The children of the late former president of Ghana, Flt. Lt. Jerry John Rawlings, have been urged to conscientiously work at taking good care of their mother, Nana Konadu Agyeman Rawlings.
Archbishop Charles Palmer-Buckle, who is the Catholic Archbishop for Cape Coast, gave this admonition to them during the requiem mass organized in memory of their father, Jerry Rawlings, in Accra.
He also asked them to be conscious now, more than ever, in eschewing the positive virtues of their father, as a way of bringing him back to life in them.
“At this juncture, let me dare address you the young ones here present. More especially, if I may Zanetor, Yaa Asantewa, Amina, and Kimathi: Jerry, your dear father, is no more. You will miss him greatly because only you knew him differently from all other persons here.
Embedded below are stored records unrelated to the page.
Lemma X18_witness :
  ∃ s2 cn,
    bind (new_ProjectionSliceASTNode (Some 1%Z) 3%Z)
      (λ c, bind (addChild 2 "c" (Some c)) (λ _, ret c)) scenario_state
      = Ok (3, s2) ∧
    getChild 2 "c" s2 = Ok (Some 3, s2) ∧
    node_at (heap s2) 3 = Some cn ∧
    skip cn = Some 1%Z ∧ limit cn = 3%Z ∧
    parent cn = Some 2 ∧ children cn = [].
Proof.
  apply (X18_leaf_members_round_trip scenario_state 2 _ ["a"; "b"]%string "c"%string
           eq_refl eq_refl eq_refl); absent.
Defined.

Lemma X19_witness :
  (∃ s', clone 3 11 full_state = Ok (12, s')) ∨
  (∃ err, clone 3 11 full_state = Throw err ∧ parse_error err).
Proof.
  exact (X19_clone_is_memory_safe 3 full_tree full_state None
           full_height full_repr_root full_buffers_live).
Defined.
(** C4, as far as it holds. The MoM comparison without its previous or
    selected month column, and the January YoM comparison without the Jan
    column or the previous December column, give a notice and no table. The
    YoY comparison of a selected month that either table lacks is the
    comparison of the TOTAL columns, the one made when no month is
    selected. *)
Theorem missing_column_handling :
  (forall w year tt vt m df i,
      Py.index m month_names = Ok (S i) ->
      df <> [] ->
      has_column (nth i month_names ""%string) df = false \/ has_column m df = false ->
      monthly_comparison w year tt vt m df = Info MoMDataNotAvailable)
  /\ (forall w year tt vt df prev_df,
         df <> [] ->
         get_data w (year - 1) tt vt = Ok prev_df ->
         has_column "Jan" df = false \/ has_column "Dec" prev_df = false ->
         monthly_comparison w year tt vt "Jan" df = Info YoMDataNotAvailable)
  /\ (forall w year tt vt sm m df prev_df,
         get_data w (year - 1) tt vt = Ok prev_df ->
         month_selected sm = Some m ->
         has_column m df = false \/ has_column m prev_df = false ->
         data_col sm df prev_df = "TOTAL"%string
         /\ year_over_year w year tt vt sm df = year_over_year w year tt vt None df).
Proof.
  split; [| split].
  - intros w year tt vt m df i Hidx Hne Hmiss.
    unfold monthly_comparison. rewrite Hidx. cbn [bind].
    destruct (column0_nonempty Hne) as [key ->]. cbn [bind].
    change (0 <? S i)%nat with true. cbv iota zeta.
    replace (S i - 1)%nat with i by lia.
    destruct Hmiss as [H | H]; rewrite H; [| rewrite andb_false_r]; reflexivity.
  - intros w year tt vt df prev_df Hne Hprev Hmiss.
    unfold monthly_comparison. cbn [Py.index month_names String.eqb Ascii.eqb Bool.eqb bind].
    destruct (column0_nonempty Hne) as [key ->]. cbn [bind].
    change (0 <? 0)%nat with false. cbv iota zeta.
    rewrite Hprev. cbn [bind].
    destruct Hmiss as [H | H]; rewrite H; [| rewrite andb_false_r]; reflexivity.
  - intros w year tt vt sm m df prev_df Hprev Hm Hmiss.
    pose proof (data_col_missing _ _ _ Hm Hmiss) as Hcol.
    split; [exact Hcol |].
    unfold year_over_year. cbv zeta. rewrite Hprev. cbn [bind].
    rewrite Hcol. reflexivity.
Qed.
(** * stripe2qbo: the QuickBooks Online client and the settings file

    A shallow embedding of [stripe2qbo/qbo/QBO.py], [stripe2qbo/qbo/models.py]
    and [stripe2qbo/settings.py], and the properties of the specification
    checked against it.

    Layout:
    - [Py]       the Python values the code handles (parsed JSON, exceptions,
                 the dynamic operations [in], [x[k]], [x.get], [len],
                 [strftime], truthiness);
    - [Models]   the pydantic models of models.py with [model_dump] and
                 validation;
    - [QBO]      the client class, over an abstract transport;
    - [MemQBO]   an in-memory accounting service, used to run the client;
    - [Settings] settings.py over a file store;
    - the vocabulary of the properties, and the properties. *)

From Stdlib Require Import String Ascii List ZArith Lia Bool DecimalString.
From Stdlib Require Import Decimal DecimalFacts DecimalNat.
From Stdlib Require Import Floats.SpecFloat.
From stdpp Require Import gmap strings.
Import ListNotations.
Local Open Scope string_scope.
Local Open Scope list_scope.
Set Warnings "-register-all".

(* ===================================================================== *)
(** * Python values                                                       *)
(* ===================================================================== *)

Module Py.

(** What [json.loads] / [Response.json()] produce and what request bodies are
    built from. A [dict] keeps its insertion order, so an object is an
    association list; Python's [None] is [JNull]. *)
Inductive json : Type :=
| JNull
| JBool (b : bool)
| JInt (z : Z)
| JFloat (f : spec_float)
| JStr (s : string)
| JArr (l : list json)
| JObj (kvs : list (string * json)).

(** An f-string: literal text and interpolated values. An interpolated [str]
    formats as itself and is kept as text; any other interpolated value
    stands for its [repr]. *)
Inductive piece : Type :=
| Lit (s : string)
| Interp (v : json).

(** The exceptions the code raises or lets escape. *)
Inductive exn : Type :=
| Exception (msg : list piece)      (* raise Exception(f"...") *)
| KeyError (key : json)             (* d[k] with k missing *)
| IndexError                        (* l[0] on an empty sequence *)
| TypeError                         (* operation not supported by the value *)
| AttributeError                    (* method missing on the value *)
| ValidationError                   (* pydantic: the data does not fit the model *)
| TransportError (info : string).   (* raised by the HTTP layer or by .json() *)

Inductive Res (A : Type) : Type :=
| Ok (a : A)
| Raise (e : exn).
Arguments Ok {A} a.
Arguments Raise {A} e.

Definition res_bind {A B} (r : Res A) (k : A -> Res B) : Res B :=
  match r with
  | Ok a => k a
  | Raise e => Raise e
  end.

(** ** dict operations *)

Fixpoint dict_get (k : string) (kvs : list (string * json)) : option json :=
  match kvs with
  | [] => None
  | (k', v) :: rest => if String.eqb k k' then Some v else dict_get k rest
  end.

(** [d[k] = v]: an existing key keeps its position, a new key goes last. *)
Fixpoint dict_set (k : string) (v : json) (kvs : list (string * json))
  : list (string * json) :=
  match kvs with
  | [] => [(k, v)]
  | (k', v') :: rest =>
      if String.eqb k k' then (k', v) :: rest else (k', v') :: dict_set k v rest
  end.

Definition dict_has (k : string) (kvs : list (string * json)) : bool :=
  match dict_get k kvs with Some _ => true | None => false end.

(** ** dynamic operations on parsed JSON *)

Fixpoint substringb (k s : string) : bool :=
  String.prefix k s ||
  match s with
  | EmptyString => false
  | String _ s' => substringb k s'
  end.

(** [k in v] for a string [k]. *)
Definition contains (k : string) (v : json) : Res bool :=
  match v with
  | JObj kvs => Ok (dict_has k kvs)
  | JArr l =>
      Ok (existsb (fun x => match x with JStr s => String.eqb s k | _ => false end) l)
  | JStr s => Ok (substringb k s)
  | _ => Raise TypeError
  end.

(** [v[k]] for a string [k]. *)
Definition subscript (v : json) (k : string) : Res json :=
  match v with
  | JObj kvs =>
      match dict_get k kvs with
      | Some x => Ok x
      | None => Raise (KeyError (JStr k))
      end
  | _ => Raise TypeError
  end.

(** [v[0]]. *)
Definition item0 (v : json) : Res json :=
  match v with
  | JArr (x :: _) => Ok x
  | JArr [] => Raise IndexError
  | JStr (String c _) => Ok (JStr (String c EmptyString))
  | JStr EmptyString => Raise IndexError
  | JObj _ => Raise (KeyError (JInt 0))
  | _ => Raise TypeError
  end.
“My dear Zanetor, my dear Yaa Asantewa, my dear Amina, my dear Kimathi, take good care of your mom. Your father has left her in your care but now is the time to bring your father back to life by walking in the best of his shoes. You only can best do this by nurturing the best of his values,” he told them.
He added that as a way of cementing the legacies of the former president, people should personally work at living by the tenets that Rawlings worked so hard to build and for what he was known for in the areas of probity, transparency, and accountability.
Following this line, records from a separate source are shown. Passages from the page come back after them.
(** X9. For a binary64 rectangle, a pointer and its mirror image in the
    horizontal axis through the centre of the rectangle, on both of which
    the function runs without rounding: when the pointer is strictly inside
    the rectangle and on neither diagonal, the mirror image exchanges Top
    with Bottom, and OuterTop with OuterBottom, and keeps every other
    direction. *)
Theorem binary64_mirror_vertically_flips (P' : XYCoord float) :
  exact_run R P RQ PQ -> exact_run R P' RQ (mirror_vertically RQ PQ) ->
  positive_size RQ -> strictly_inside RQ PQ ->
  ~ on_main_diagonal RQ PQ -> ~ on_anti_diagonal RQ PQ ->
  exists d,
    determineDropDirection (Some R) (Some P) = Some (DropDirection_value d) /\
    determineDropDirection (Some R) (Some P')
    = Some (DropDirection_value (flip_vertically d)).
Proof.
  intros Hrun Hrun'.
  rewrite (exact_run_result R P RQ PQ Hrun), (exact_run_result R P' RQ _ Hrun').
  apply mirror_vertically_flips.
Qed.

End Binary64Zones.

Lemma exact_run_mirror_horizontally :
  exact_run square64 (pointer64 95 50) square (mirror_horizontally square (pointer 5 50)).
Proof. by_evaluation. Qed.

Lemma exact_run_mirror_vertically :
  exact_run square64 (pointer64 50 95) square (mirror_vertically square (pointer 50 5)).
Proof. by_evaluation. Qed.

Lemma exact_run_moved :
  exact_run (rectangle (lit 100) (lit 100) (lit 10) (lit 20)) (pointer64 15 70)
            (move_rectangle square 10 20) (move_pointer (pointer 5 50) 10 20).
Proof. by_evaluation. Qed.

Lemma exact_run_scaled :
  exact_run (rectangle (lit 200) (lit 200) (lit 0) (lit 0)) (pointer64 10 100)
            (scale_rectangle square 2) (scale_pointer (pointer 5 50) 2).
Proof. by_evaluation. Qed.

Lemma binary64_undefined_iff_outside_or_diagonal_witness :
  determineDropDirection (Some square64) (Some (pointer64 150 50)) = None
  <-> outside square (pointer 150 50) \/
      (on_diagonal square (pointer 150 50) /\ ~ in_center square (pointer 150 50)).
Proof.
  destruct exact_run_150_50 as (Hb & Hc & Hd & _).
  exact (binary64_undefined_iff_outside_or_diagonal
           square64 (pointer64 150 50) square (pointer 150 50) Hb Hc Hd square_positive).
Defined.

Lemma binary64_inner_region_inner_variant_witness :
  exists d, in_quadrant square (pointer 30 50) d /\ outer d <> d /\
    determineDropDirection (Some square64) (Some (pointer64 30 50))
    = Some (DropDirection_value d).
Proof.
  apply (binary64_inner_region_inner_variant
           square64 (pointer64 30 50) square (pointer 30 50)
           exact_run_30_50 square_positive).
  - by_evaluation.
  - by_evaluation.
  - by_evaluation.
  - intros (E & _). revert E. by_evaluation.
  - intros [E | [E | [E | E]]]; revert E; by_evaluation.
Defined.

Lemma binary64_edge_outer_direction_witness :
  on_edge square (pointer 0 50) Left /\
  determineDropDirection (Some square64) (Some (pointer64 0 50))
  = Some (DropDirection_value OuterLeft).
Proof.
  assert (on_edge square (pointer 0 50) Left) as He by by_evaluation.
  split; [exact He |].
  exact (binary64_edge_outer_direction
           square64 (pointer64 0 50) square (pointer 0 50) Left
           exact_run_0_50 square_positive He).
Defined.

Lemma binary64_direction_needs_positive_size_witness :
  determineDropDirection (Some square64) (Some (pointer64 5 50)) = Some 7%Z /\
  positive_size square.
Proof.
  assert (determineDropDirection (Some square64) (Some (pointer64 5 50)) = Some 7%Z) as E
      by (vm_compute; reflexivity).
  split; [exact E |].
  destruct exact_run_5_50 as (Hb & Hc & Hd & _).
  exact (binary64_direction_needs_positive_size
           square64 (pointer64 5 50) square (pointer 5 50) 7%Z Hb Hc Hd E).
Defined.

Lemma binary64_moved_witness :
  determineDropDirection (Some (rectangle (lit 100) (lit 100) (lit 10) (lit 20)))
                         (Some (pointer64 15 70))
  = determineDropDirection (Some square64) (Some (pointer64 5 50)).
Proof.
  exact (binary64_moved square64 (pointer64 5 50) square (pointer 5 50)
           (rectangle (lit 100) (lit 100) (lit 10) (lit 20)) (pointer64 15 70) 10 20
           exact_run_5_50 exact_run_moved).
Defined.

Lemma binary64_scaled_witness :
  determineDropDirection (Some (rectangle (lit 200) (lit 200) (lit 0) (lit 0)))
                         (Some (pointer64 10 100))
  = determineDropDirection (Some square64) (Some (pointer64 5 50)).
Proof.
  apply (binary64_scaled square64 (pointer64 5 50) square (pointer 5 50)
           (rectangle (lit 200) (lit 200) (lit 0) (lit 0)) (pointer64 10 100) 2).
  - by_evaluation.
  - exact exact_run_5_50.
  - exact exact_run_scaled.
Defined.

Lemma binary64_mirror_horizontally_flips_witness :
  exists d,
    determineDropDirection (Some square64) (Some (pointer64 5 50))
    = Some (DropDirection_value d) /\
    determineDropDirection (Some square64) (Some (pointer64 95 50))
    = Some (DropDirection_value (flip_horizontally d)).
Proof.
  apply (binary64_mirror_horizontally_flips
           square64 (pointer64 5 50) square (pointer 5 50) (pointer64 95 50)
           exact_run_5_50 exact_run_mirror_horizontally square_positive).
  - by_evaluation.
  - by_evaluation.
  - by_evaluation.
Defined.

Lemma binary64_mirror_vertically_flips_witness :
  exists d,
    determineDropDirection (Some square64) (Some (pointer64 50 5))
    = Some (DropDirection_value d) /\
    determineDropDirection (Some square64) (Some (pointer64 50 95))
    = Some (DropDirection_value (flip_vertically d)).
Proof.
  apply (binary64_mirror_vertically_flips
           square64 (pointer64 50 5) square (pointer 50 5) (pointer64 50 95)
           exact_run_50_5 exact_run_mirror_vertically square_positive).
  - by_evaluation.
  - by_evaluation.
  - by_evaluation.
Defined.

(** ** [checkForCursorBounds] in binary64 *)

Lemma Qle_bool_reflect (a b : Q) : reflect (a <= b)%Q (Qle_bool a b).
Proof. apply iff_reflect. symmetry. apply Qle_bool_iff. Qed.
Many of us, though convinced about the need for transparency, probity, and accountability, in human discourse and in political intercourse, we could not espouse and appreciate the path Jerry took to execute his program for good governance.
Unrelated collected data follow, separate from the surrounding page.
(** * IAM policy builders and the MSK cluster validator, embedded in Rocq

    Shallow embedding of
    - [PolicyDocument] and [PolicyStatement] (aws-iam, policy-document.ts),
    - the [Cluster] construct of aws-msk (cluster.ts, two revisions),
    followed by the properties of their serialisation and validation. *)

From Stdlib Require Import String Ascii List Bool Arith ZArith Lia.
From Stdlib Require Import DecimalString.
Import ListNotations.
Local Open Scope string_scope.
Local Open Scope list_scope.

(* ================================================================= *)
(** ** JavaScript values *)

(** The values the builders store and emit.  Objects keep their keys in
    insertion order, as [Object.keys] reports them for keys that are not
    array indices (principal tags, condition operators, field names).
    [null] is left out: no builder call stores it where [_norm] would
    inspect it. *)
#[warnings="-register-all"]
Inductive JsValue : Type :=
| JUndefined
| JBool (b : bool)
| JString (s : string)
| JArray (vs : list JsValue)
| JObject (kvs : list (string * JsValue)).

(** ToBoolean: what [if (v)] and [v || d] test. *)
Definition truthy (v : JsValue) : bool :=
  match v with
  | JUndefined => false
  | JBool b => b
  | JString s => negb (s =? "")
  | JArray _ => true
  | JObject _ => true
  end.

(** [a || b] *)
Definition js_or (a b : JsValue) : JsValue := if truthy a then a else b.

(** [v === '<s>'] against a string literal. *)
Definition strict_eq_string (v : JsValue) (s : string) : bool :=
  match v with
  | JString t => t =? s
  | _ => false
  end.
“Nevertheless, my deepest conviction is that only God will be the best judge on Jerry on the depth and the genuineness of his conviction and his faith in God. Now is the time to look with different and unbiased eyes, at his personal crusade of probity, transparency, and accountability. Let us take an oath today, in the presence of God, to work conscientiously to establish these virtues of probity and accountability and transparency in our own individual lives and in the social and political life and in the service of our country Ghana,” he concluded.
Nana Konadu Agyeman Rawlings and the late former president knew each other for more than six decades and were together, blessed with four children.